Find the magnitude and angle of the resultant force.

We’ll use the forces and the angles to find vector equations for $F_1$ and $F_2$.

$F_1=150\cos{75^\circ}\ \bold i+150\sin{75^\circ}\ \bold j$

$F_1=38.82\ \bold i+144.89\ \bold j$

$F_1=\langle38.82,\ 144.89\rangle$

and

$F_2=-200\cos{15^\circ}\ \bold i+200\sin{15^\circ}\ \bold j$

$F_2=-193.19\ \bold i+51.76\ \bold j$

$F_2=\langle-193.19,\ 51.76\rangle$

We’ll add our forces together to find the vector equation of the resultant force.

$F_R=F_1+F_2$

$F_R=38.82\ \bold i+144.89\ \bold j-193.19\ \bold i+51.76\ \bold j$

$F_R=-154.37\ \bold i+196.65\ \bold j$

$F_R=\langle-154.37,\ 196.65\rangle$

Now we can plug the vector equation into the distance formula to find the length of the resultant force vector. Because both $F_1$ and $F_2$ have their initial point at the origin, $(x_1,\ y_1)$ will be $(0,0)$.

$D_R=\sqrt{\left(x_2-0\right)^2+\left(y_2-0\right)^2}$

$D_R=\sqrt{(-154.37-0)^2+(196.65-0)^2}$

$D_R=\sqrt{23,830.10+38,671.22}$

$D_R=250.00$

To find the angle of the resultant force, we’ll use the formula

$\theta_R=180^\circ-\arctan{\frac{|y|}{|x|}}$

where $F_R=\langle{x},y\rangle$. Plugging in $x$ and $y$ from the resultant force, we get

$\theta_R=180^\circ-\arctan{\frac{196.65}{154.37}}$

$\theta_R=180^\circ-51.73^\circ$

$\theta_R=128.27^\circ$

The magnitude of the resultant force is $250$ N and the angle of the resultant force is $128.27^\circ$.

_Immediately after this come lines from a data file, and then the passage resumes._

(* ===== verification/NetBoard.v ===== *)
(** * Two hosts

    A driver that logs the packets it sends, a callback that logs what it gets,
    and two hosts with the memory of a board that was just initialised: the
    hypotheses of the theorems about IP, UDP and ICMP hold there. *)

From Stdlib Require Import ZArith List Lia Bool Permutation.
From S2P Require Import Prelude Def Chksum Ip4Addr Mem PbufMem Pbuf PbufBoard PbufCopy Etharp EtharpProto EtharpBoard.
From S2P Require Import Ip4Frag UdpPcb Ip4Out Packet Ip4Send Icmp Udp UdpProto Ip4In Ip4Recv IcmpProto.
Import ListNotations.
Open Scope Z_scope.
Open Scope c_scope.

(** ** A driver and an application *)

(** The packets sent and the datagrams received. *)
Record log := mkLog { l_sent : list (Z * Z * list Z); l_heard : list (Z * list Z * Z * Z) }.
#[export] Instance log_eta : Eta log := { eta := fun r => mkLog r.(l_sent) r.(l_heard) }.
#[export] Instance log_world : World := { Drv := log }.

Section Driver.
Context {PMem : PbufMemory}.

Definition log_output (n p dest : Z) : NM err_t :=
  do l <- segs loop_fuel p;
  mnet (fun e => e <| drv := (e.(drv) : log) <| l_sent := l_sent e.(drv) ++ [(n, dest, chain_bytes l)] |> |>) ;;
  ret ERR_OK.

Lemma log_output_sends n p l dest (s : nst) : chain s.(pk).(structs) p (p :: l) -> (length l < loop_fuel)%nat ->
  (s.(pk).(structs) p).(type) = PBUF_RAM \/ (s.(pk).(structs) p).(type) = PBUF_POOL ->
  exists s' w, log_output n p dest s = Ok (ERR_OK, s') /\ touches s.(pk) p s'.(pk) /\ s'.(nt) = s.(nt) <| drv := w |> /\
    l_sent w = l_sent s.(nt).(drv) ++ [(n, dest, content s.(pk).(structs) s.(pk).(data) (p :: l))].
Proof.
  intros Hc Hf _. unfold log_output. rewrite (bind_ok _ _ _ _ _ (segs_spec s (p :: l) loop_fuel p Hc ltac:(cbn [length]; lia))).
  unfold mnet. rewrite bind_modify. eexists _, _. split; [reflexivity|]. split; [|split; [reflexivity|]].
  - split; try reflexivity; intros; try reflexivity. exists (s.(pk).(structs) p).(payload), (s.(pk).(structs) p).(len), (s.(pk).(structs) p).(tot_len).
    cbn [pk with_field]. destruct (structs (pk s) p) as [b1 b2 b3 b4 b5 b6 b7]. reflexivity.
  - cbn [l_sent with_field]. now rewrite segs_bytes.
Qed.

Definition log_recv (fn arg pcb p addr port : Z) : NM unit :=
  do l <- segs loop_fuel p;
  mnet (fun e => e <| drv := (e.(drv) : log) <| l_heard := l_heard e.(drv) ++ [(pcb, chain_bytes l, addr, port)] |> |>) ;;
  Ip4Out.free false 0 (fun _ _ => ret tt) p.
End Driver.

(** ** The hosts *)

(** 10.0.0.1/24 and 10.0.0.2/24. *)
Definition iface (addr : Z) : netif := mkNetif (mk_netif4 0x07 addr 0x00ffffff) 0xfe00000a 1500.
Definition ip_one : Z := 0x0100000a.
Definition ip_two : Z := 0x0200000a.

(** One interface, one control block, bound to a port of every address. *)
Definition pcb_on (port : Z) : udp_pcb := mkUdpPcb 0 0 0 0 UDP_TTL 0 port 0 77 78.
Definition host (addr port : Z) : @net log_world :=
  mkNet (fun _ => iface addr) [1] 1 7 (mkGlobals 0 0 0 0 0 0) (mkProto 0 0 0 0 0 0 0 0 0 0 0 0) (mkProto 0 0 0 0 0 0 0 0 0 0 0 0)
    (mkProto 0 0 0 0 0 0 0 0 0 0 0 0) 0 (mkUst [500] (fun _ => pcb_on port) UDP_LOCAL_PORT_RANGE_START [600]) (mkLog [] []).

(** A packet in one pbuf at [p], its bytes at [a]. *)
Definition holding (p a : Z) (bytes : list Z) (b : board) : @pst mem0 :=
  let n := Z.of_nat (length bytes) in
  @mkPst mem0 (fun _ => mkPbuf 0 a n n PBUF_RAM 0 1) (store_list a bytes (fun x => x mod 256)) b false 0.

Lemma holding_bytes p a bytes b : bytes_ok bytes -> bytes_in (holding p a bytes b).
Proof. intros H. refine (store_bytes_ok _ a bytes _ H). intros x. unfold is_u8. apply Z.mod_pos_bound. lia. Qed.

Lemma holding_packet p a bytes b : p <> 0 -> p + 16 <= a -> Z.of_nat (length bytes) < 65536 -> packet (holding p a bytes b) p [] bytes.
Proof.
  intros Hp Ha Hn. split; cbn [structs data holding].
  - now repeat split.
  - intros [].
  - cbn [lengths total len tot_len]. lia.
  - unfold loop_fuel. cbn [length]. lia.
  - cbn [total len]. lia.
  - exact Ha.
  - rewrite content_single. apply load_store_exact.
Qed.

Definition hello : list Z := [104; 101; 108; 108; 111].
Definition sender : @nst mem0 log_world := @mkNst mem0 log_world (holding 1000 1060 hello board0) (host ip_one 4711).
Definition receiver_host (frame : list Z) : @rst mem0 stack_surroundings :=
  @mkRst mem0 stack_surroundings (holding 5000 5030 frame board0) [] 0 5 (mkStats 0 0 0 0 0) (host ip_two 80).

Abbreviation no_free := (fun _ _ => ret tt).
Abbreviation no_tcp := (fun _ _ => ret tt).

(** The frame [udp_sendto] puts on the link. *)
Definition hello_frame : list Z := udp_packet 0 7 255 0 ip_one ip_two 4711 80 hello.

Lemma sender_ready : datagram_ready sender 500 1000 [] 1.
Proof.
  pose proof (holding_packet 1000 1060 hello board0 ltac:(lia) ltac:(lia) ltac:(cbn; lia)) as [Pc Pf Pl Ps Pt Pp Pb].
  split; try (cbn; lia); try (cbn; word_lia).
  - split; try assumption; try (cbn; lia); try reflexivity; try (now left); intros a x [].
  - apply holding_bytes. solve_Forall.
  - vm_compute. split; [discriminate|reflexivity].
Qed.

Lemma listening_two : listening (host ip_two 80) 1 ip_one ip_two 4711 80.
Proof. split; [vm_compute; discriminate|split; reflexivity|cbn; lia|vm_compute; discriminate|vm_compute; discriminate]. Qed.

Lemma udp_roundtrip_witness : exists s' r1,
  udp_sendto false 0 no_free (fun _ => true) log_output 500 1000 (Some ip_two) 80 sender = Ok (ERR_OK, s') /\
  l_sent s'.(nt).(drv) = [(1, ip_two, hello_frame)] /\ @packet mem0 r1.(Ip4Frag.pm) 5000 [] hello.
Proof.
  destruct (@udp_roundtrip mem0 log_world false 0 no_free (fun _ => true) false false log_output log_output log_recv no_tcp l_sent log_output_sends
    sender 500 1000 [] ip_two 80) as (s' & frame & E & Hs & _ & H).
  - vm_compute. discriminate.
  - exact sender_ready.
  - word_lia.
  - vm_compute. now split.
  - vm_compute. now split.
  - reflexivity.
  - assert (Hf : frame = hello_frame).
    { assert (Hc : match udp_sendto false 0 no_free (fun _ => true) log_output 500 1000 (Some ip_two) 80 sender with
                   | Ok (_, x) => l_sent x.(nt).(drv) | _ => [] end = [(1, ip_two, hello_frame)]) by (vm_compute; reflexivity).
      rewrite E in Hc. rewrite Hs in Hc. now injection Hc. }
    subst frame. destruct (H (receiver_host hello_frame) 5000 [] 1) as (r1 & _ & Hp & _).
    + apply holding_packet; [lia|lia|vm_compute; reflexivity].
    + vm_compute. discriminate.
    + apply holding_bytes. vm_compute. repeat constructor; discriminate.
    + exact listening_two.
    + exists s', r1. split; [exact E|]. split; [exact Hs|exact Hp].
Defined.

Lemma udp_demux_selects_witness : exists s', demux [500] [] 0 80 4711 ip_one ip_two 0x00ffffff false sender = Ok (500, s').
Proof.
  destruct (udp_demux_selects 80 4711 ip_one ip_two 0x00ffffff false sender) as (s' & E & _).
  - cbn. lia.
  - repeat constructor. intros [].
  - exists s'. exact E.
Defined.

(** ** A ping *)

(** Identifier 1, sequence number 2, four bytes of data. *)
Definition ping_rest : list Z := [0; 1; 0; 2; 97; 98; 99; 100].
Definition ping_chk : Z := rfc1071_field (icmp_msg ICMP_ECHO 0 0 ping_rest).
Definition ping : list Z := ip_header 0 32 9 0 64 IP_PROTO_ICMP ip_one ip_two ++ icmp_msg ICMP_ECHO 0 ping_chk ping_rest.
Definition pinged : @rst mem0 stack_surroundings :=
  @mkRst mem0 stack_surroundings (holding 20006 20036 ping mm1) [] 0 5 (mkStats 0 0 0 0 0) (host ip_two 80).

Lemma ping_request : echo_request pinged 20006 [] 1 0 9 64 ip_one ip_two 0 ping_chk ping_rest.
Proof.
  split.
  - apply (holding_packet 20006 20036 ping mm1); [lia|lia|vm_compute; reflexivity].
  - apply holding_bytes. vm_compute. repeat constructor; discriminate.
  - repeat split; (vm_compute; (reflexivity || discriminate)).
  - vm_compute. reflexivity.
  - cbn [length ping_rest]. lia.
  - now left.
  - vm_compute. discriminate.
  - vm_compute. discriminate.
  - vm_compute. reflexivity.
  - intros x y [].
  - repeat constructor. intros [].
  - unfold loop_fuel. cbn [length]. lia.
  - repeat constructor.
  - vm_compute. discriminate.
  - now split.
  - now split.
  - right. vm_compute. discriminate.
Qed.

Lemma mm1_owns : board_owns la0 mm1 [blk1].
Proof. apply heap_take; [exact board0_owns|lia|vm_compute; reflexivity]. Qed.

Lemma icmp_echo_answered_witness : exists r',
  ip4_input false 0 no_free (fun _ => true) false false log_output log_recv no_tcp 20006 1 pinged = Ok (ERR_OK, r') /\
  l_sent r'.(env).(drv) = [(1, ip_one, ip_header 0 32 9 0 255 1 ip_two ip_one ++ icmp_msg ICMP_ER 0 (reply_chk ping_chk) ping_rest)] /\
  board_owns la0 r'.(Ip4Frag.pm).(mm) [].
Proof.
  destruct (@icmp_echo_answered mem0 log_world false 0 no_free (fun _ => true) false false log_output log_recv no_tcp l_sent log_output_sends
    pinged 20006 [] 1 0 9 64 ip_one ip_two 0 ping_chk ping_rest (fun _ => 100) []) as (r' & E & Hs & _ & _ & Ho & _).
  - exact ping_request.
  - exact mm1_owns.
  - exists r'. split; [exact E|]. split; [exact Hs|exact Ho].
Defined.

Notice how we built the vector equations for $F_1$ and $F_2$ in this last example. 

When we measure the angle of the vector, we always measure it from the horizontal axis, which means we’ll measure the angles of vectors in the first and fourth quadrants from the positive direction of the horizontal axis, but measure the angles of vectors in the second and third quadrants from the negative direction of the horizontal axis.

Because $F_1$ fell in the first quadrant, we measured its angle from the positive horizontal axis as $75^\circ$. But $F_2$ fell in the second quadrant, which means we measured its angle from the negative direction of the horizontal axis as $15^\circ$.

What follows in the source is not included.